Before buying an existing home, it is imperative to have a home inspection performed. That way, potential problems are identified and corrected. A check for mold or mold-related problems should be included in the inspection.

Once the inspection is complete, ask the inspector whether any mold or potential mold dangers were identified. If the answer is yes, that information should be detailed in the official report. This is important because some inspectors will not list issues pertaining to mold as a way of avoiding liability. Therefore, always hire a reputable and licensed inspector.

In addition to an inspection, request a seller’s full disclosure covering any mold problems that are not visible. If the seller does not want to provide a full disclosure, you can always have a mold-related contingency added to your offer. If the offer is accepted, the seller would be fully or partially responsible for the cost of mold testing, as well as removal and/or remediation.

If no discloser was provided nor a contingency offer made, and you suspect a mold problem after settling into your home, you can hire a professional mold testing company on your own. Sometimes, mold is visible and its odor distinguishable, but often, it hides under floors, behind ceiling tiles, between walls, and so on.

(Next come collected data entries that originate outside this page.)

(** The payload in the encoder's buffer is the block's message. *)
Lemma framed_encode d o data :
  len data < 2 ^ 32 →
  framed (eng (encode_op realloc_ok d o data)) (λ p, ∀ payload, p = Some payload → payload = block_encoding d o data).
Proof.
  intros Hl. apply framed_eng. intros c sv Hi. pose proof (rf_writer _ Hi) as Hw. cbn [w_client] in Hw.
  pose proof (len_nonneg (wr_data (cs_writer c))). unfold encode_op.
  destruct (msgpack_encode_block _ _ _ _ _) as [w|] eqn:E; cbn [fst snd]; [|split; [reflexivity|done]].
  unfold writer_ok, wr_written in Hw. apply encode_block_data in E as [H1 H2]; [|lia..].
  split; [by apply rf_encode|]. by intros payload [= <-].
Qed.

Lemma kept_send_block reader d disk_offset reader_offset :
  reads_source src reader d disk_offset reader_offset →
  kept (send_block_prog realloc_ok malloc_ok clock wall running cfg reader d disk_offset reader_offset).
Proof.
  intros Hr. unfold send_block_prog. destruct (block_reader_read _ _ _) as [data|] eqn:Er; [|by apply framed_ret].
  specialize (Hr data Er). destruct (Z.eqb_spec (len data) 0) as [|Hlen]; [by apply framed_ret|].
  destruct Hr as (Hd & Ho & Hdata); [by intros ->|]. set (off := s64 disk_offset) in *.
  assert (Hoff : 0 ≤ off < 2 ^ 63) by (split; [done|]; pose proof (wrapS_range 64 disk_offset ltac:(lia)) as Hw;
    unfold in_s in Hw; unfold off, s64; lia).
  assert (Hl : len data < 2 ^ 32).
  { pose proof (so_len _ src_ok d off) as Hl. unfold BLOCK_SIZE in Hl. rewrite Hdata, len_block_of by lia. lia. }
  apply kept_seq.
  { apply kept_eng. intros c sv _. unfold sqlite_block_acked.
    match goal with |- context [db_query ?db ?p ?q ?f] =>
      pose proof (rf_query _ c sv p q f) as Hq; by destruct (db_query db p q f) end. }
  intros acked. case_test; [by apply framed_ret|]. apply kept_seq.
  { destruct (cf_tail_send cfg); [|by apply framed_ret]. apply kept_eng. intros c sv _. unfold sqlite_block_lookup.
    match goal with |- context [db_query ?db ?p ?q ?f] =>
      pose proof (rf_query _ c sv p q f) as Hq; by destruct (db_query db p q f) as [[? ?] ?] end. }
  intros [|]; [by apply framed_ret|]. eapply framed_bind; [by apply framed_encode|].
  intros [payload|] Hp; [|by apply framed_ret]. rewrite (Hp payload eq_refl), Hdata.
  apply kept_seq; [by apply kept_push_retry|]. intros [|]; [|by apply framed_ret].
  apply kept_seq; [|intros _; by apply framed_ret]. apply kept_eng. intros c sv _. apply rf_record.
Qed.


(** ** The run *)

Context (real : cf_dry_run cfg = false).
Context (readers : list reader_entry) (readers_src : readers_ok src open_reader readers).

Notation ask := (ask_running running).
Notation flush_and_ack := (drain_queue_prog clock wall cfg;; ack_prog cfg).

Lemma kept_retransmit blocks :
  kept (retransmit_prog realloc_ok malloc_ok clock wall running cfg blocks readers).
Proof.
  destruct readers_src as [Hes Hps _ _]. induction blocks as [|[d o] blocks IH]; cbn [retransmit_prog]; [by apply framed_ret|].
  apply kept_seq; [apply kept_ask|]. intros [|]; cbn [negb]; [|by apply framed_ret].
  destruct (find_reader readers d (u64 o)) as [[e ro]|] eqn:E; [|exact IH].
  apply (find_reader_source src) in E as [_ Hr]; [|done|apply wrapU_range; lia|done].
  apply kept_seq; [by apply kept_send_block|]. intros _. exact IH.
Qed.

Lemma kept_do_retransmit : kept (do_retransmit_prog realloc_ok malloc_ok clock wall running cfg readers).
Proof.
  apply kept_seq; [|intros blocks; apply kept_retransmit]. apply kept_eng. intros c sv _. unfold sqlite_get_unacked, db_rows.
  match goal with |- context [db_query ?db ?p ?q ?f] =>
    pose proof (rf_query _ c sv p q f) as Hq; by destruct (db_query db p q f) as [[? ?] ?] end.
Qed.

Lemma kept_do_reconnect fuel : kept (do_reconnect_prog wall fuel).
Proof.
  apply kept_seq.
  { apply kept_eng. intros c sv _. unfold time_now. destruct (pool_reap_stale _ _) as [n p]. by apply rf_other. }
  intros _. induction fuel as [|fuel IH]; cbn [reconnect_prog]; [apply framed_stuck|].
  apply kept_seq; [apply kept_look|]. intros [|]; [|by apply framed_ret]. apply kept_seq.
  { apply kept_eng. intros c sv _. unfold reconnect_turn, time_now. destruct (pool_acquire _ _) as [[i|] p]; by apply rf_other. }
  intros [|]; [exact IH|by apply framed_ret].
Qed.

Lemma kept_progress l : kept (progress_prog l).
Proof.
  induction l as [|e l IH]; cbn [progress_prog]; [by apply framed_ret|].
  apply kept_seq; [|intros _; exact IH]. apply kept_eng. intros c sv _. apply rf_query.
Qed.

Lemma kept_backpressure : kept (backpressure_prog clock wall running cfg).
Proof.
  apply kept_seq; [apply kept_look|]. intros n. induction n as [|n IH]; cbn [bp_wait_prog]; [by apply framed_ret|].
  apply kept_seq; [apply kept_look|]. intros [|]; [|by apply framed_ret].
  apply kept_seq; [apply kept_ask|]. intros [|]; [|by apply framed_ret].
  apply kept_seq; [apply kept_ack|]. intros _. apply kept_seq; [apply kept_drain_queue|]. intros _. exact IH.
Qed.

Lemma kept_now : kept (now_prog clock).
Proof. apply kept_eng. intros c sv _. by apply rf_other. Qed.

Lemma kept_timers n fuel : ∀ now,
  kept (timers_prog realloc_ok malloc_ok clock wall running cfg n fuel readers now).
Proof.
  induction n as [|n IH]; intros now; cbn [timers_prog]; [apply framed_stuck|].
  apply kept_seq; [by apply kept_op|]. intros ev.
  assert (Hev : kept (event_prog realloc_ok malloc_ok clock wall running cfg fuel readers ev;; t ← now_prog clock;
    upd (λ m, with_timer m (timer_reset t (ms_timer m) ev));; now ← now_prog clock;
    timers_prog realloc_ok malloc_ok clock wall running cfg n fuel readers now)).
  { apply kept_seq.
    - destruct ev; cbn [event_prog]; rewrite ?real; try (by apply framed_ret);
        [apply kept_do_retransmit|apply kept_do_reconnect|apply kept_progress].
    - intros _. apply kept_seq; [apply kept_now|]. intros t. apply kept_seq; [by apply kept_op|]. intros _.
      apply kept_seq; [apply kept_now|]. intros now'. apply IH. }
  destruct ev; [by apply framed_ret|exact Hev..].
Qed.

There are several different types of mold, including white, green, gray, and black. Of those, black mold is the most dangerous. Typically, as long as mold is not disturbed, even black mold, it poses no real danger. However, once disrupted, toxic spores become airborne and then inhaled. This creates risk for developing respiratory problems and even cancer. As part of mold testing, the expert will advise you as to the best course of action.

If the inspection report did not mention the presence of mold even though it was found, and/or if the seller failed to disclose a mold problem knowing one existed, you need to talk to a reputable attorney who deals with these situations.

Keep in mind that a homeowner’s insurance policy sometimes covers mold-related issues. Therefore, you need to read your policy carefully or talk to your agent to determine what perils are covered. If you have protection but the insurance company decides to drag its feet on eradicating the problem, an attorney may be able to speed things up.

If a problem with mold develops due to having construction performed before or shortly after moving in, you definitely need to hire a qualified attorney. This could be from improperly installed ventilation or because moldy construction materials were used. Your attorney will help determine the responsible party, whether the architect, engineer, builder, or contractor.

Regardless if you are dealing with an uncooperative insurance company or you want to sue the responsible party for the mold problem, a qualified attorney will provide the legal assistance needed to reach an agreed-upon outcome. Especially if you or a member of your family became ill because of a mold infestation, it is critical that you hire an attorney with experience and expertise with this issue.